### What the task requires:
Only one stretch of the data below is wanted: the lines starting at the one with "intros HHmax HK" and ending at the one with "exp_le. unfold Rdiv.", both included, given again exactly.

________

Lemma completion_no_lost_wakeup_witness :
  1 ≤ awake_waiters sample_signalled.1 sample_signalled.2 ∧
  ∃ v x', wait_resume 20 5 TASK_UNINTERRUPTIBLE false sample_signalled.1 sample_signalled.2 = (Returned v, x', sample_signalled.2) ∧
    done x' = 0.
Proof.
  destruct (completion_no_lost_wakeup machine sample_signalled.2 sample_signalled.1) as [Ha Hr].
  - eapply cr_step; [|apply cs_complete]. eapply cr_step; [apply cr_init|].
    eapply (cs_wait 20 MAX_SCHEDULE_TIMEOUT TASK_UNINTERRUPTIBLE false); [apply not_elem_of_nil|by left|done|by vm_compute|reflexivity].
  - split; [exact Ha|]. destruct (Hr 20 5 TASK_UNINTERRUPTIBLE false) as (v & x' & E & _ & Ed & _).
    + vm_compute. by left.
    + by vm_compute.
    + by vm_compute.
    + done.
    + exists v, x'. by split.
Defined.

(** [completion_done] does not tell whether somebody waits: a completion that nobody
    waits for is not done, and a signalled one is while its waiter is still queued. *)
Example completion_done_waiters :
  completion_done (init_completion (S := sched)) = false ∧ waiters (init_completion (S := sched)) = [] ∧
  completion_done sample_signalled.1 = true ∧ waiters sample_signalled.1 = [20].
Proof. by vm_compute. Qed.

(** [wait_for_completion_killable] returns 0 when the completion was signalled. *)
Example killable_success : v_result wait_for_completion_killable 1 = 0.
Proof. done. Qed.
End witnesses.
(* ===== verification/HrmInv.v ===== *)
(** * The invariant of the heart-rate monitor

    [hrm_ok]: the lists of groups, of members of a group and of memberships of a
    task describe the same live objects; the counters in use are exactly those of
    the producers, one each; the listed groups have distinct ids and at least one
    member.  Hence no list ever leads to a freed object.  [hrm_reach] are the
    states reachable by any sequence of the operations, timer ticks and writes by
    user space to the shared pages. *)

From S2P Require Export Hrm.

Section inv.
Context `{HrmConfig}.
Implicit Types (h : hrm) (g p c t : Z) (G : hrm_group).

Definition live h g : Prop := is_Some (h_groups h !! g).

(** A group and its members. *)
Record group_ok (ps : gmap Z hrm_producer) (cs : gmap Z hrm_consumer) g G : Prop := {
  go_bits : words_ok (counters_allocation G) ∧ HRM_GROUP_SIZE ≤ 64 * Z.of_nat (length (counters_allocation G));
  go_prods : ∀ p, p ∈ producers G ↔ ∃ P, ps !! p = Some P ∧ p_group P = g;
  go_cons : ∀ c, c ∈ consumers G ↔ cs !! c = Some (mk_consumer g);
  go_nodup : NoDup (producers G) ∧ NoDup (consumers G);
  go_index : ∀ p, p ∈ producers G → 0 ≤ counter_index (ps !!! p) < HRM_GROUP_SIZE;
  go_own : ∀ p q, p ∈ producers G → q ∈ producers G → counter_index (ps !!! p) = counter_index (ps !!! q) → p = q;
  go_used : ∀ i, 0 ≤ i < HRM_GROUP_SIZE →
    bit i (counters_allocation G) = true ↔ ∃ p, p ∈ producers G ∧ counter_index (ps !!! p) = i;
}.

(** [pend] is a group that was created and is not yet in the list. *)
Record hrm_inv (pend : option Z) h : Prop := {
  hi_nodup : NoDup (hrm_groups h);
  hi_list : ∀ g, g ∈ hrm_groups h ↔ live h g ∧ pend ≠ Some g;
  hi_gids : ∀ g g', live h g → live h g' → gid (grp h g) = gid (grp h g') → g = g';
  hi_group : ∀ g G, h_groups h !! g = Some G → group_ok (h_producers h) (h_consumers h) g G;
  hi_members : ∀ g G, h_groups h !! g = Some G →
    (pend = Some g ↔ producers G = [] ∧ consumers G = []);
  hi_prod : ∀ p P, h_producers h !! p = Some P →
    live h (p_group P) ∧ p ∈ hrm_producers (htask h (p_task P));
  hi_cons : ∀ c g, h_consumers h !! c = Some (mk_consumer g) → live h g ∧ ∃ t, c ∈ hrm_consumers (htask h t);
  hi_ptask : ∀ t p, p ∈ hrm_producers (htask h t) → ∃ P, h_producers h !! p = Some P ∧ p_task P = t;
  hi_ctask : ∀ t c, c ∈ hrm_consumers (htask h t) → is_Some (h_consumers h !! c);
  hi_cone : ∀ t t' c, c ∈ hrm_consumers (htask h t) → c ∈ hrm_consumers (htask h t') → t = t';
  hi_tnodup : ∀ t, NoDup (hrm_producers (htask h t)) ∧ NoDup (hrm_consumers (htask h t));
  hi_once : ∀ t p q, p ∈ hrm_producers (htask h t) → q ∈ hrm_producers (htask h t) →
    p_group (prod_of h p) = p_group (prod_of h q) → p = q;
}.
Definition hrm_ok h : Prop := hrm_inv None h.

(** ** Reading after writing *)
Lemma groups_upd h g f x :
  h_groups (upd_group g f h) !! x = if decide (g = x) then Some (f (grp h g)) else h_groups h !! x.
Proof. unfold upd_group, mem_upd, update. simpl. rewrite lookup_insert. done. Qed.
Lemma grp_upd h g f x : grp (upd_group g f h) x = if decide (g = x) then f (grp h g) else grp h x.
Proof. apply mem_upd_get. Qed.
Lemma htask_upd h t f x : htask (upd_htask t f h) x = if decide (t = x) then f (htask h t) else htask h x.
Proof. apply mem_upd_get. Qed.
Lemma live_grp h g : live h g → h_groups h !! g = Some (grp h g).
Proof. intros [G E]. unfold grp. by rewrite (lookup_total_correct _ _ _ E). Qed.
Lemma grp_some h g G : h_groups h !! g = Some G → grp h g = G.
Proof. apply lookup_total_correct. Qed.
Lemma prod_some h p P : h_producers h !! p = Some P → prod_of h p = P.
Proof. apply lookup_total_correct. Qed.
Lemma elem_of_unlist p q l : q ∈ unlist p l ↔ q ≠ p ∧ q ∈ l.
Proof. unfold unlist. by rewrite list_elem_of_filter. Qed.
Lemma NoDup_unlist p l : NoDup l → NoDup (unlist p l).
Proof. apply NoDup_filter. Qed.
(* ===== verification/HrmWindow.v ===== *)
(** * Heartbeats and windows of the heart-rate monitor

    [ring_ok]: the ring buffer of a group holds its most recent samples, the newest
    first.  A timer tick records one more and publishes, for each window, the
    difference to the sample that many ticks ago.  The total of a group is its
    history plus its counters: members that leave do not change it. *)

From S2P Require Export HrmInv.

Section ring.
Context `{HrmConfig}.
Implicit Types (h : hrm) (g : Z) (G : hrm_group) (past : list hrm_sample).

(** [past] are all samples so far, the newest first; the buffer starts with one
    sample of zero. *)
Record ring_ok G past : Prop := {
  rg_some : past ≠ [];
  rg_buffered : buffered G = Z.min (Z.of_nat (length past)) HRM_MAX_WINDOW_SIZE;
  rg_cur : window_cur G = Z.of_nat (length past) mod HRM_MAX_WINDOW_SIZE;
  rg_slots : ∀ j, Z.of_nat j < buffered G →
    window G !!! ((Z.of_nat (length past) - 1 - Z.of_nat j) mod HRM_MAX_WINDOW_SIZE) = past !!! j;
}.

(** The range of the option in init/Kconfig. *)
Definition window_config : Prop := 7 ≤ CONFIG_HRM_MAX_WINDOW_SIZE ≤ 11.

Lemma max_window : HRM_MAX_WINDOW_SIZE = 2 ^ CONFIG_HRM_MAX_WINDOW_SIZE.
Proof. unfold HRM_MAX_WINDOW_SIZE. by rewrite Z.shiftl_1_l. Qed.
Lemma max_window_bound : window_config → 128 ≤ HRM_MAX_WINDOW_SIZE ≤ 2048.
Proof.
  unfold window_config. rewrite max_window. intros Hk.
  split; [change 128 with (2 ^ 7)|change 2048 with (2 ^ 11)]; apply Z.pow_le_mono_r; lia.
Qed.
Lemma land_window x : window_config → Z.land x (HRM_MAX_WINDOW_SIZE - 1) = x mod HRM_MAX_WINDOW_SIZE.
Proof.
  unfold window_config. intros Hk. rewrite max_window. rewrite <- Z.land_ones by lia. f_equal. rewrite Z.ones_equiv. lia.
Qed.
Lemma u64_window x : window_config → u64 x mod HRM_MAX_WINDOW_SIZE = x mod HRM_MAX_WINDOW_SIZE.
Proof.
  unfold window_config. intros Hk. rewrite max_window. unfold u64.
  change 0x10000000000000000 with (2 ^ 64). apply Z.mod_mod_divide.
  exists (2 ^ (64 - CONFIG_HRM_MAX_WINDOW_SIZE)). rewrite <- Z.pow_add_r by lia. f_equal. lia.
Qed.

(** Two slots less than a turn apart differ. *)
Lemma slot_ne n d N : 0 < d < N → (n - d) mod N ≠ n mod N.
Proof.
  intros Hd E. pose proof (Z.div_mod n N ltac:(lia)). pose proof (Z.div_mod (n - d) N ltac:(lia)).
  assert (N * (n / N - (n - d) / N) = d) as Hm by lia.
  set (q := n / N - _) in Hm. clearbody q. destruct (Z.le_gt_cases q 0); nia.
Qed.

Lemma ring_push G past (x : hrm_sample) :
  window_config → ring_ok G past →
  ring_ok ((if buffered G <? HRM_MAX_WINDOW_SIZE then G <| buffered ::= λ n, s32 (n + 1) |> else G)
      <| window := <[window_cur G := x]> (window G) |>
      <| window_cur ::= λ n, Z.land (s32 (n + 1)) (HRM_MAX_WINDOW_SIZE - 1) |>) (x :: past).
Proof.
  intros Hk [Hs Hb Hc Hw]. pose proof (max_window_bound Hk) as HN. set (N := HRM_MAX_WINDOW_SIZE) in *.
  set (n := Z.of_nat (length past)) in *. pose proof (Z.mod_pos_bound n N ltac:(lia)) as Hm.
  assert (Z.of_nat (length (x :: past)) = n + 1) as El by (simpl; lia).
  set (G' := (_ <| window_cur ::= _ |>)).
  assert (buffered G' = Z.min (n + 1) N) as Eb.
  { unfold G', update. destruct (Z.ltb_spec (buffered G) N); simpl; rewrite ?s32_id by lia; lia. }
  assert (window G' = <[window_cur G := x]> (window G)) as Ew by (unfold G', update; by destruct (_ <? _)).
  assert (window_cur G' = (n + 1) mod N) as Ec.
  { transitivity (Z.land (s32 (window_cur G + 1)) (N - 1)); [unfold G', update; by destruct (_ <? _)|].
    rewrite Hc. unfold N. rewrite land_window by done. fold N.
    rewrite s32_id by lia. by rewrite Zplus_mod_idemp_l. }
  split; [done|by rewrite El|by rewrite El|]. intros j Hj. rewrite El, Ew, Hc. rewrite Eb in Hj.
  destruct j as [|j].
  - replace (n + 1 - 1 - Z.of_nat 0) with n by lia. by rewrite lookup_total_insert_eq.
  - rewrite lookup_total_insert_ne.
    + replace (n + 1 - 1 - Z.of_nat (S j)) with (n - 1 - Z.of_nat j) by lia. apply Hw. rewrite Hb. lia.
    + intros E. symmetry in E. revert E. replace (n + 1 - 1 - Z.of_nat (S j)) with (n - Z.of_nat (S j)) by lia.
      apply slot_ne. lia.
Qed.
(** Leaving a group ends the membership in it. *)
Lemma leave_spec h t id :
  hrm_ok h → t ≠ NULL →
  let '(r, h') := hrm_delete_producer_task_from_group t id h in
  hrm_ok h' ∧ ¬ is_Some (__hrm_find_producer_struct t id h') ∧
  if decide (is_Some (__hrm_find_producer_struct t id h)) then r = 0 else r = - EINVAL ∧ h' = h.
Proof.
  intros Hok Ht. unfold hrm_delete_producer_task_from_group. rewrite (proj2 (Z.eqb_neq t NULL)) by done.
  destruct (__hrm_find_producer_struct t id h) as [p|] eqn:E; cycle 1.
  { rewrite E, decide_False by (by intros []). by split_and!; [|intros []|..]. }
  rewrite decide_True by (by eexists). pose proof (find_producer_gid _ _ _ _ E) as Eid. apply find_producer_some in E as Hp.
  destruct (hi_ptask _ _ Hok t p Hp) as (P & HP & <-). destruct (hi_prod _ _ Hok p P HP) as [Hg _].
  rewrite (prod_some _ _ _ HP) in Eid |- *. set (h1 := upd_group _ _ h).
  assert (hrm_ok h1) as Hok1 by (by apply inv_group_view).
  assert (hrm_ok (unlink_producer p (p_task P) h1)) as Hok2 by (by apply unlink_producer_ok).
  split_and!; [done| |done]. intros [q Hq]. pose proof (find_producer_gid _ _ _ _ Hq) as Eq.
  apply find_producer_some in Hq as Hin. destruct (hi_ptask _ _ Hok2 _ q Hin) as (Q & HQ & _).
  destruct (hi_prod _ _ Hok2 q Q HQ) as [Hl _]. rewrite (prod_some _ _ _ HQ) in Eq.
  rewrite unlink_memberships, elem_of_unlist in Hin. destruct Hin as [Hne Hin].
  destruct (unlink_producer_groups h1 p P (p_group Q)) as (Hl1 & _ & _ & Egid & _);
    [by apply prod_some|by apply live_upd|done|]. rewrite Egid in Eq. unfold h1 in Eq. rewrite (grp_field gid) in Eq by done.
  assert (prod_of h q = Q) as EQ.
  { rewrite <- (prod_some _ _ _ HQ), unlink_prod_of by done. done. }
  apply Hne, (hi_once _ _ Hok (p_task P)); [done..|]. rewrite EQ, (prod_some _ _ _ HP).
  apply (hi_gids _ _ Hok); [by apply (live_upd_iff _ _ _ Hg) in Hl1|done|congruence].
Qed.
End membership.
Lemma mutation_probability_range Hmax K Hi :
  (0 < mutation_probability Hmax K Hi < 1)%R.
Proof.
  unfold mutation_probability.
  pose proof (exp_pos ((Hmax - Hi) * K / Hmax)) as He.
  split.
  - apply Rdiv_lt_0_compat; lra.
  - apply (Rmult_lt_reg_r (exp ((Hmax - Hi) * K / Hmax) + 1)); [lra|].
    unfold Rdiv. rewrite Rmult_assoc, Rinv_l by lra. lra.
Qed.

(** With [Hmax] not 0 the weight of line 240 is the quotient of line
    239, a probability. *)
Lemma mutation_weight_nonzero Hmax K Hi :
  Hmax <> 0%R ->
  mutation_weight Hmax K Hi = Some (mutation_probability Hmax K Hi).
Proof. intros HH. unfold mutation_weight. by destruct (Req_dec_T Hmax 0). Qed.

(** With [Hmax = 0] and an entropy of 0 the weight is NaN. *)
Lemma mutation_weight_nan K : mutation_weight 0 K 0 = None.
Proof.
  unfold mutation_weight. destruct (Req_dec_T 0 0) as [_|Hne]; [|done].
  simpl. destruct (Req_dec_T ((0 - 0) * K) 0) as [_|Hne]; [done|].
  exfalso. apply Hne. ring.
Qed.

Lemma mutation_probability_mono Hmax K H1 H2 :
  (0 < Hmax)%R -> (0 <= K)%R -> (H1 <= H2)%R ->
  (mutation_probability Hmax K H1 <= mutation_probability Hmax K H2)%R.
Proof.
  intros HHmax HK Hle. unfold mutation_probability.
  pose proof (exp_pos ((Hmax - H2) * K / Hmax)) as He2.
  assert (exp ((Hmax - H2) * K / Hmax) <= exp ((Hmax - H1) * K / Hmax))%R
    as He.
  { apply exp_le. unfold Rdiv.
    apply Rmult_le_compat_r; [left; by apply Rinv_0_lt_compat|].
    apply Rmult_le_compat_r; lra. }
  unfold Rdiv. rewrite !Rmult_1_l.
  apply Rinv_le_contravar; lra.
Qed.

Lemma mutation_probability_at_Hmax Hmax K :
  mutation_probability Hmax K Hmax = (1 / 2)%R.
Proof.
  unfold mutation_probability.
  replace ((Hmax - Hmax) * K / Hmax)%R with 0%R by (unfold Rdiv; ring).
  rewrite exp_0. lra.
Qed.

Lemma mutation_probability_at_0 Hmax K :
  (0 < Hmax)%R -> mutation_probability Hmax K 0 = (1 / (exp K + 1))%R.
Proof.
  intros HH. unfold mutation_probability.
  by replace ((Hmax - 0) * K / Hmax)%R with K by (field; lra).
Qed.

(** X3. The mutation probability of line 239 is a probability strictly
    between 0 and 1.  For a positive [Hmax] and a conservation factor
    [K >= 0] it grows with the entropy of the memory, from
    [1/(exp K + 1)] at entropy 0 to one half at entropy [Hmax]. *)
Theorem mutation_probability_grows_with_entropy Hmax K H1 H2 :
  (0 < Hmax)%R -> (0 <= K)%R -> (0 <= H1 <= H2)%R -> (H2 <= Hmax)%R ->
  (0 < mutation_probability Hmax K H1 < 1)%R /\
  (mutation_probability Hmax K 0 <= mutation_probability Hmax K H1
   <= mutation_probability Hmax K H2)%R /\
  (mutation_probability Hmax K H2 <= mutation_probability Hmax K Hmax)%R /\
  mutation_probability Hmax K 0 = (1 / (exp K + 1))%R /\
  mutation_probability Hmax K Hmax = (1 / 2)%R.
Proof.
  intros HH HK [H0 H12] H2m. split_and!.
  - apply mutation_probability_range.
  - apply mutation_probability_range.
  - by apply mutation_probability_mono.
  - by apply mutation_probability_mono.
  - by apply mutation_probability_mono.
  - by apply mutation_probability_at_0.
  - apply mutation_probability_at_Hmax.
Qed.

________

### Written solution:
  intros HHmax HK Hle. unfold mutation_probability.
  pose proof (exp_pos ((Hmax - H2) * K / Hmax)) as He2.
  assert (exp ((Hmax - H2) * K / Hmax) <= exp ((Hmax - H1) * K / Hmax))%R
    as He.
  { apply exp_le. unfold Rdiv.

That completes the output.